Day two of the first lay judge trial saw another historic first when one of the six citizens on the bench posed questions to a murder victim’s son as he took the stand at the Tokyo District Court.
This marked the first active citizen participation in criminal trial proceedings.
The trial of Katsuyoshi Fujii, 72, started Monday when he pleaded guilty to fatally stabbing his neighbor, Mun Chun Ja, 66, in May.
“I want to ask you about the explanation regarding your mother’s nature, because there seems to be a contradiction (between your testimony and the record),” Lay Judge No. 4 said to Mun’s 37-year-old son on Tuesday.
“How did you confirm what you told police when they questioned you about your mother?” the woman, who appeared to be in her late 20s or early 30s and whose name has been withheld, asked.
Presiding Judge Yasuhiro Akiba clarified the question.
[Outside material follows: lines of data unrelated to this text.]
(* ===== verification/LifespanExamples.v ===== *)
(** * LifespanExamples: a process that starts without a database and stops, or cannot *)

From S2P Require Import Prelude Decimals Contracts Events Store Config Cache Adapters Gates HandleRecovery Router RouterExamples OrderBook BookService BookServiceProps Liberator StreamingPro Transport Runtime Engine EngineExamples EngineIO BookProvider BookProviderProps BookProviderLive BookProviderExamples BookRuntime BookSystemExamples Lifespan LifespanProps.
From stdpp Require Import base gmap strings list relations.
From Stdlib Require Import ZArith QArith Lia.
Open Scope Z_scope.

Definition no_pool (_ : string) (_ _ : Z) : result exn unit := Err (OtherError "ConnectionRefusedError").
Definition redis_ok (_ : string) : result exn unit := Ok tt.
Definition closes (_ : Resource) : result exn unit := Ok tt.

Abbreviation Proc := (Process (R := ExRedis) (V := Sessions)).

Definition ex_down : Proc :=
  {| pc_node := ex_off; pc_pool := None; pc_redis := None; pc_book := None; pc_book_tasks := 0;
     pc_pricer := None; pc_market_data := None |}.

(** ** Start-up *)

Lemma startup_degrades_witness :
  (lifespan_enter ex_wiring no_pool redis_ok ex_live_settings ex_down).1 = Ok tt /\
  (get_pool (lifespan_enter ex_wiring no_pool redis_ok ex_live_settings ex_down).2).1 =
    Err PoolNotInitializedError.
Proof.
  assert (H := startup_degrades ex_wiring no_pool redis_ok ex_live_settings ex_down).
  assert (Ha : assert_startup_declaration ex_live_settings = Ok tt) by (vm_compute; reflexivity).
  rewrite Ha in H. destruct H as (n & _ & He & Hg); [repeat split|reflexivity|].
  rewrite He. split; [reflexivity|exact Hg].
Defined.

(** ** Shutdown *)

(** A feed that is live when the process stops. *)
Definition ex_running : Proc :=
  {| pc_node := ex_up; pc_pool := Some {| pool_dsn := ""; pool_min_size := 1; pool_max_size := 10 |};
     pc_redis := Some ""%string;
     pc_book := Some {| br_config := ex_book_cfg; br_service := service_new SrcLiberator; br_provider := ex_live |};
     pc_book_tasks := 2;
     pc_pricer := Some {| sf_order_book := true;
       sf_market_data := md_client (MarketDataClient_new (Some "http://md/"%string) None false) |};
     pc_market_data := Some (MarketDataClient_new None None false) |}.

Lemma shutdown_releases_witness :
  (lifespan_exit closes ex_running).1 = Ok tt /\
  pc_pool (lifespan_exit closes ex_running).2 = None /\
  reader_done (stop_reader ex_live).2 1 = true.
Proof.
  destruct (shutdown_releases closes ex_running) as (He & _ & _ & _ & Hd).
  - intros r. reflexivity.
  - intros rt [= <-]. split.
    + intros r [= <-]. eexists. reflexivity.
    + intros e (r & c & Hr & Hrd). injection Hr as <-. vm_compute in Hrd. discriminate Hrd.
  - rewrite He. split; [reflexivity|]. split; [reflexivity|]. exact (Hd _ 1%nat eq_refl eq_refl).
Defined.

(** A frame whose price reads as NaN ends the reader with [InvalidOperation]. *)
Definition nan_frame : string :=
  update_frame [("room", JInt (ex_book_id "PTT")); ("bp", JList [JStr "NaN"]); ("bv", JList [JInt 100])]%string.

Definition ex_crashed : Provider := Eval vm_compute in
  default ex_live (reader_step 1 (IFrame nan_frame 9) ex_live ≫=
                   reader_step 1 (IClosed 0)).

Lemma ex_crashed_reached : rtc (provider_step ex_book_id true) Provider_new ex_crashed.
Proof.
  etransitivity; [apply ex_live_reached|].
  run_act (ARead 1 (IFrame nan_frame 9)). run_act (ARead 1 (IClosed 0)). apply rtc_refl.
Qed.

Definition ex_stuck : Proc :=
  set_book (Some {| br_config := ex_book_cfg; br_service := service_new SrcLiberator; br_provider := ex_crashed |}) 0
    ex_running.

(** One bad price, and the shutdown leaves four workers, the pool and the Redis
    client behind. *)
Lemma shutdown_cut_short_witness :
  rtc (provider_step ex_book_id true) Provider_new ex_crashed /\
  (lifespan_exit closes ex_stuck).1 = Err InvalidOperation /\
  pc_node (lifespan_exit closes ex_stuck).2 = ex_up /\
  length (nd_workers ex_up) = 4%nat /\ pc_pool (lifespan_exit closes ex_stuck).2 <> None.
Proof.
  split; [exact ex_crashed_reached|].
  destruct (shutdown_cut_short closes ex_stuck _ InvalidOperation eq_refl eq_refl eq_refl)
    as (p' & He & Hn & Hp & _).
  - exists 1%nat, false. split; reflexivity.
  - rewrite He. split; [reflexivity|]. split; [exact Hn|]. split; [vm_compute; reflexivity|].
    cbn [snd]. rewrite Hp. discriminate.
Defined.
“She wants to know whether the record was read to you, or you read it yourself,” he said.
The focus of the question was on the credibility of a statement the son signed during the police investigation.
The son replied that he didn’t remember because it was right after his mother was killed and he was in shock. The trial proceeded after the question.
According to police records submitted as evidence, the son told police his mother was tough in nature and often spoke sternly to him and his family. But earlier in the day, he testified that she was not that kind of person and that he didn’t remember what he told police, casting doubt on the credibility of the record he signed.
Her disposition is important to the trial because the stabbing occurred when the victim and Fujii quarreled.
Fujii’s lawyers have argued he did not intend to kill Mun, did not chase her or shout that he was going to kill her. Prosecutors are trying to prove he did.
Lay judges, like professional judges, are allowed to ask additional questions directly to witnesses after both the prosecution and defense have finished their examinations.
The lay judge’s question came after the court heard three witnesses who were neighbors of Fujii and Mun. After both parties finished examining each witness, the presiding judge called for a short break so the nine members of the bench could hold a brief meeting in the judges’ chambers.
Before the victim’s son was queried by the lay judge, every time the nine judges returned, only the professional judges questioned the witnesses who took the stand.
It is not known what was discussed during the short closed-door meetings.
Fujii pleaded guilty Monday to fatally stabbing Mun, a Korean national whose Japanese name was Chie Kojima.
The six lay judges and three professional judges are tasked with reaching a verdict and if necessary meting out a sentence.
The trial is to resume Wednesday, when closing arguments by both sides will be presented.
The verdict is scheduled for Thursday.
Awareness up: Mori
Justice Minister Eisuke Mori said Tuesday that public understanding of the lay judge system is getting better.
“A large fraction of lay judge candidates showed up (at the court), and I see it as a sign that people’s understanding of the lay judge system is growing,” Mori said at a news conference on the second day of the first such trial at the Tokyo District Court.
Asked about one candidate voicing relief at not being chosen, Mori said it was expected as it was the first time for people to experience a lay judge trial.
“People coming to court to fulfill their obligations is proof that they understand the system,” he said.
Under the lay judge system, introduced in May, lay judge candidates are summoned to the court to go through selection procedures for picking six lay judges and three alternates. Those who do not show up without a proper reason can be fined.